Start of Input

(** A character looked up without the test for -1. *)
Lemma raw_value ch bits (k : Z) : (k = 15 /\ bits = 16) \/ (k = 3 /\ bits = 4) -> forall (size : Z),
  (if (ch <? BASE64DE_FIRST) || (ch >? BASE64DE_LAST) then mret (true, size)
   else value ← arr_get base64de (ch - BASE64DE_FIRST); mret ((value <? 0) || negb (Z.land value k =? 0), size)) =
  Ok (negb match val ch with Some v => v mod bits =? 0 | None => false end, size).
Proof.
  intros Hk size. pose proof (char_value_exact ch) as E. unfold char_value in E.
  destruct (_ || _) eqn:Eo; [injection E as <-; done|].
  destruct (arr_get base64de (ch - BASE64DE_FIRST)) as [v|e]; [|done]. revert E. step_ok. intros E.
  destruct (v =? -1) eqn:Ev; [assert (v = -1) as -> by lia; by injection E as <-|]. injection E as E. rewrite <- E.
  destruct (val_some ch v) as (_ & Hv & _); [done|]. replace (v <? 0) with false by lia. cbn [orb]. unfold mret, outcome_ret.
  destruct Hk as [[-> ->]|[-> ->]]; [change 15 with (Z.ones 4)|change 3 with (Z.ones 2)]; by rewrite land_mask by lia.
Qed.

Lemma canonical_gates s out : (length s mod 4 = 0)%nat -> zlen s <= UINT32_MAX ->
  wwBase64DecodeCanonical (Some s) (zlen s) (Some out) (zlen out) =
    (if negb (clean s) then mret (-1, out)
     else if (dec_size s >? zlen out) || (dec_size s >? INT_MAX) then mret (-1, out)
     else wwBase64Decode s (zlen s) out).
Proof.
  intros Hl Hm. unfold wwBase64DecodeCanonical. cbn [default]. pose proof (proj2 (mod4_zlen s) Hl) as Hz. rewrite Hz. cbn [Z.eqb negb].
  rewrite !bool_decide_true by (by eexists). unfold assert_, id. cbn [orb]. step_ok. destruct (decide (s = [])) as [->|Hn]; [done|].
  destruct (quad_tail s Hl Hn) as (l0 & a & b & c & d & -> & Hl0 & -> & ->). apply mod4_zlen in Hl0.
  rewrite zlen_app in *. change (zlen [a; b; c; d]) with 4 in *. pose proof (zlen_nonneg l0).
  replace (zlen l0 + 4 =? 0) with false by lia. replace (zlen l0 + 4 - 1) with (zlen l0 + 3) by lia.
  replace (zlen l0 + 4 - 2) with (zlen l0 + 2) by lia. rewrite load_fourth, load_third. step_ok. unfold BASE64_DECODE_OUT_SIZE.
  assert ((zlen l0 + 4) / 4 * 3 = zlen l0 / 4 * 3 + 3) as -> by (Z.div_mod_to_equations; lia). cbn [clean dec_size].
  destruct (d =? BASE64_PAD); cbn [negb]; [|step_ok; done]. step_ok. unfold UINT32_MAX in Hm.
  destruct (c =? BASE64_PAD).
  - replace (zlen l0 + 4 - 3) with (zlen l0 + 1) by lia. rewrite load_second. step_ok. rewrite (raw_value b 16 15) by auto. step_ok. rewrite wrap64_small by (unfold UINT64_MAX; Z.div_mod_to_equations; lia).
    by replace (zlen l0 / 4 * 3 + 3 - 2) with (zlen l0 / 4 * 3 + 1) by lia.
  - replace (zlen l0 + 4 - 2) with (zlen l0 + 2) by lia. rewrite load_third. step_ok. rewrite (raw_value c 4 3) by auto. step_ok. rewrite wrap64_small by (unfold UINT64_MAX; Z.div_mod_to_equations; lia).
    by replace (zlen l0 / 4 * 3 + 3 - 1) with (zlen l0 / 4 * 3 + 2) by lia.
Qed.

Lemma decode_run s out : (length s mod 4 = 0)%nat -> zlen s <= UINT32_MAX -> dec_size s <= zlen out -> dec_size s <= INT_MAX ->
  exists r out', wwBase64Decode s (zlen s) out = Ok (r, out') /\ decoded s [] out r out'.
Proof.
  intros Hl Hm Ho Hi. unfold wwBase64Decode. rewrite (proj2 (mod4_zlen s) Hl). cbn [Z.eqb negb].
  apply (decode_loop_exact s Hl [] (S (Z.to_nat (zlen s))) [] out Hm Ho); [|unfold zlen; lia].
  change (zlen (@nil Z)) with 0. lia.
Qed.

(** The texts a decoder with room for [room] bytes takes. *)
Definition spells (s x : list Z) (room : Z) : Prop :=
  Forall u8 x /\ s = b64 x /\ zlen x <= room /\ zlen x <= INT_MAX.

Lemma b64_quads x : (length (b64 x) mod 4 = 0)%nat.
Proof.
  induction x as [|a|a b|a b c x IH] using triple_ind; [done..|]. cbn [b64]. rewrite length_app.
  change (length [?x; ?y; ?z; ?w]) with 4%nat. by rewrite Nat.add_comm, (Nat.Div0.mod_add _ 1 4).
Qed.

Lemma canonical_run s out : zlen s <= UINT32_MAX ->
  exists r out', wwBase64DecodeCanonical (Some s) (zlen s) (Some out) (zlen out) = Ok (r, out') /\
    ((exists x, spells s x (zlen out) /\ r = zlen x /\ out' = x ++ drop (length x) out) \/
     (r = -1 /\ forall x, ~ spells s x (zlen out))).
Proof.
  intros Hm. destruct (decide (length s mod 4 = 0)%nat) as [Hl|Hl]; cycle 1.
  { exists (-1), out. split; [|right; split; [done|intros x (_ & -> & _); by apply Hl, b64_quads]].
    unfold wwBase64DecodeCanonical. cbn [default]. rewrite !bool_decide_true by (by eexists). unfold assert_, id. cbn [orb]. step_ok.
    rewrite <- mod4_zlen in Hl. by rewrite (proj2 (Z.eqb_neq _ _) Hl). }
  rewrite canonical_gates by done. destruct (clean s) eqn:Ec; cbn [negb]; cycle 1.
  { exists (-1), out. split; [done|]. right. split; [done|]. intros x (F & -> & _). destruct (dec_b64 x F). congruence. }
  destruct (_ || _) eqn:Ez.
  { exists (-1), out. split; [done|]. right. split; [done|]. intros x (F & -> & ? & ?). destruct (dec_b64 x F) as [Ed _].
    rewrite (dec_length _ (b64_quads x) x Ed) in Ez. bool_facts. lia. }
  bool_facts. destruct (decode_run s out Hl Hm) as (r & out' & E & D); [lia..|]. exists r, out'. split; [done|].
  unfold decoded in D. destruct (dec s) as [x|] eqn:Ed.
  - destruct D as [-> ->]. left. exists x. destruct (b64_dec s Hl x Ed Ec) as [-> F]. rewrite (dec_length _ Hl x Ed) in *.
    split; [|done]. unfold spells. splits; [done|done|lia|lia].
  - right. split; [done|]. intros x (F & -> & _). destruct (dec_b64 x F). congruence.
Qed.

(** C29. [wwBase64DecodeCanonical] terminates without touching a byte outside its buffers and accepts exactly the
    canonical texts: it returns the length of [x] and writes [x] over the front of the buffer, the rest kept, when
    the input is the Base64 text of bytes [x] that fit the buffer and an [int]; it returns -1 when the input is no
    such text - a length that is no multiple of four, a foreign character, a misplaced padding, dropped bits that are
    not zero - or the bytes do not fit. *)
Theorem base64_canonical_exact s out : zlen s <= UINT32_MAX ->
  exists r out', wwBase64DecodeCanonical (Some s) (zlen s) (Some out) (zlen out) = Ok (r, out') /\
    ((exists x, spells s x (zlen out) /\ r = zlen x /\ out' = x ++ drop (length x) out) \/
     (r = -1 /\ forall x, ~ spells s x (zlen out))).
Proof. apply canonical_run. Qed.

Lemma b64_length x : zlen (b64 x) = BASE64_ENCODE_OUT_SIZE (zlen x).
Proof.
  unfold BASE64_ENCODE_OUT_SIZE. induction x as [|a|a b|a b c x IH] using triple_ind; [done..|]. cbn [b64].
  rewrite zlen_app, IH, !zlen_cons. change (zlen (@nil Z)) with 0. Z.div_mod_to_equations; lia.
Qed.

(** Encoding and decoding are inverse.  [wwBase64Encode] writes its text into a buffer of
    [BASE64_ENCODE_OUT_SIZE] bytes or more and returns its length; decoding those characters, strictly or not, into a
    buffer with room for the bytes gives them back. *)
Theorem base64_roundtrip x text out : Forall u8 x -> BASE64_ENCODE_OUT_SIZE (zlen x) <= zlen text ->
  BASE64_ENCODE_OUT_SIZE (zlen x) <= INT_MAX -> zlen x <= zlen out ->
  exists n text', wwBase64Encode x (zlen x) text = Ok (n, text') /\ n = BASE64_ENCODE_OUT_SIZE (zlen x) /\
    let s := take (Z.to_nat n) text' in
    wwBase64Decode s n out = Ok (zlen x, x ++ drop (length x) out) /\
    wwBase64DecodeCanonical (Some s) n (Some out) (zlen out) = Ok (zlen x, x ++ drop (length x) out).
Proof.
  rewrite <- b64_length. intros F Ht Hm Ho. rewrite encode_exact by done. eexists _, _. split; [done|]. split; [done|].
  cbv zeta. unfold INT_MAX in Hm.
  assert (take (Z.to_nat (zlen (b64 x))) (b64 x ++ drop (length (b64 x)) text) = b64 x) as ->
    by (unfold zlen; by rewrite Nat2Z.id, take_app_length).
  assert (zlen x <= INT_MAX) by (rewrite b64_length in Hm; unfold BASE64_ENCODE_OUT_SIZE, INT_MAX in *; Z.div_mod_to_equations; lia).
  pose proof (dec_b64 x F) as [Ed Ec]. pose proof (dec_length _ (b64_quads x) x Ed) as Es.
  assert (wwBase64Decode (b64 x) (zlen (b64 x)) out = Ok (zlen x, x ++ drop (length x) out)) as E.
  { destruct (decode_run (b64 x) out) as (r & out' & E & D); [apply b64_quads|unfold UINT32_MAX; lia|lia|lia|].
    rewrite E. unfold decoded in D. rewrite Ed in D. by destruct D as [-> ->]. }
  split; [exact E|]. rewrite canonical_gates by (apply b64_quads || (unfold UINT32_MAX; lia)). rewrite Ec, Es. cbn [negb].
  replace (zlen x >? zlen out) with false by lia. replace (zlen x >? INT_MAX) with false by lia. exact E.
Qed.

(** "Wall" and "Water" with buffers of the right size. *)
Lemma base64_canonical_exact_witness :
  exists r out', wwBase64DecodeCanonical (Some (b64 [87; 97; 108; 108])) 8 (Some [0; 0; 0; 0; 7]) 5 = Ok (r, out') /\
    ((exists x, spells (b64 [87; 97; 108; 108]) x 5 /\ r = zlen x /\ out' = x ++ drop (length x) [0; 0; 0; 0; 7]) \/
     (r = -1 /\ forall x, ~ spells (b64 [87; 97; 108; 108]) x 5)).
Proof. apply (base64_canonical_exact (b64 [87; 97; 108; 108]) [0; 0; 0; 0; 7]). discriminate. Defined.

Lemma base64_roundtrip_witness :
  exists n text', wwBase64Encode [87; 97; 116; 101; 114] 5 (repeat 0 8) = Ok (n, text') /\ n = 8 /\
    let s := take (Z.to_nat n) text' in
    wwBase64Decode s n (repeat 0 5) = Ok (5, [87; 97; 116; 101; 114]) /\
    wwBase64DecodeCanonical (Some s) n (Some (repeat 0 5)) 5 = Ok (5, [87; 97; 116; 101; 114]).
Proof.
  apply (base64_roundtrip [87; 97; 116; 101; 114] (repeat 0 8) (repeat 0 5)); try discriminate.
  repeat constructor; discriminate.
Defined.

End of Input

### Required action
From the entries above, return exactly the line containing "rewrite zlen_app in", the line containing "intros Hl Hm Ho", and all lines between, and nothing else.

### Response to this task
  rewrite zlen_app in *. change (zlen [a; b; c; d]) with 4 in *. pose proof (zlen_nonneg l0).
  replace (zlen l0 + 4 =? 0) with false by lia. replace (zlen l0 + 4 - 1) with (zlen l0 + 3) by lia.
  replace (zlen l0 + 4 - 2) with (zlen l0 + 2) by lia. rewrite load_fourth, load_third. step_ok. unfold BASE64_DECODE_OUT_SIZE.
  assert ((zlen l0 + 4) / 4 * 3 = zlen l0 / 4 * 3 + 3) as -> by (Z.div_mod_to_equations; lia). cbn [clean dec_size].
  destruct (d =? BASE64_PAD); cbn [negb]; [|step_ok; done]. step_ok. unfold UINT32_MAX in Hm.
  destruct (c =? BASE64_PAD).
  - replace (zlen l0 + 4 - 3) with (zlen l0 + 1) by lia. rewrite load_second. step_ok. rewrite (raw_value b 16 15) by auto. step_ok. rewrite wrap64_small by (unfold UINT64_MAX; Z.div_mod_to_equations; lia).
    by replace (zlen l0 / 4 * 3 + 3 - 2) with (zlen l0 / 4 * 3 + 1) by lia.
  - replace (zlen l0 + 4 - 2) with (zlen l0 + 2) by lia. rewrite load_third. step_ok. rewrite (raw_value c 4 3) by auto. step_ok. rewrite wrap64_small by (unfold UINT64_MAX; Z.div_mod_to_equations; lia).
    by replace (zlen l0 / 4 * 3 + 3 - 1) with (zlen l0 / 4 * 3 + 2) by lia.
Qed.

Lemma decode_run s out : (length s mod 4 = 0)%nat -> zlen s <= UINT32_MAX -> dec_size s <= zlen out -> dec_size s <= INT_MAX ->
  exists r out', wwBase64Decode s (zlen s) out = Ok (r, out') /\ decoded s [] out r out'.
Proof.
  intros Hl Hm Ho Hi. unfold wwBase64Decode. rewrite (proj2 (mod4_zlen s) Hl). cbn [Z.eqb negb].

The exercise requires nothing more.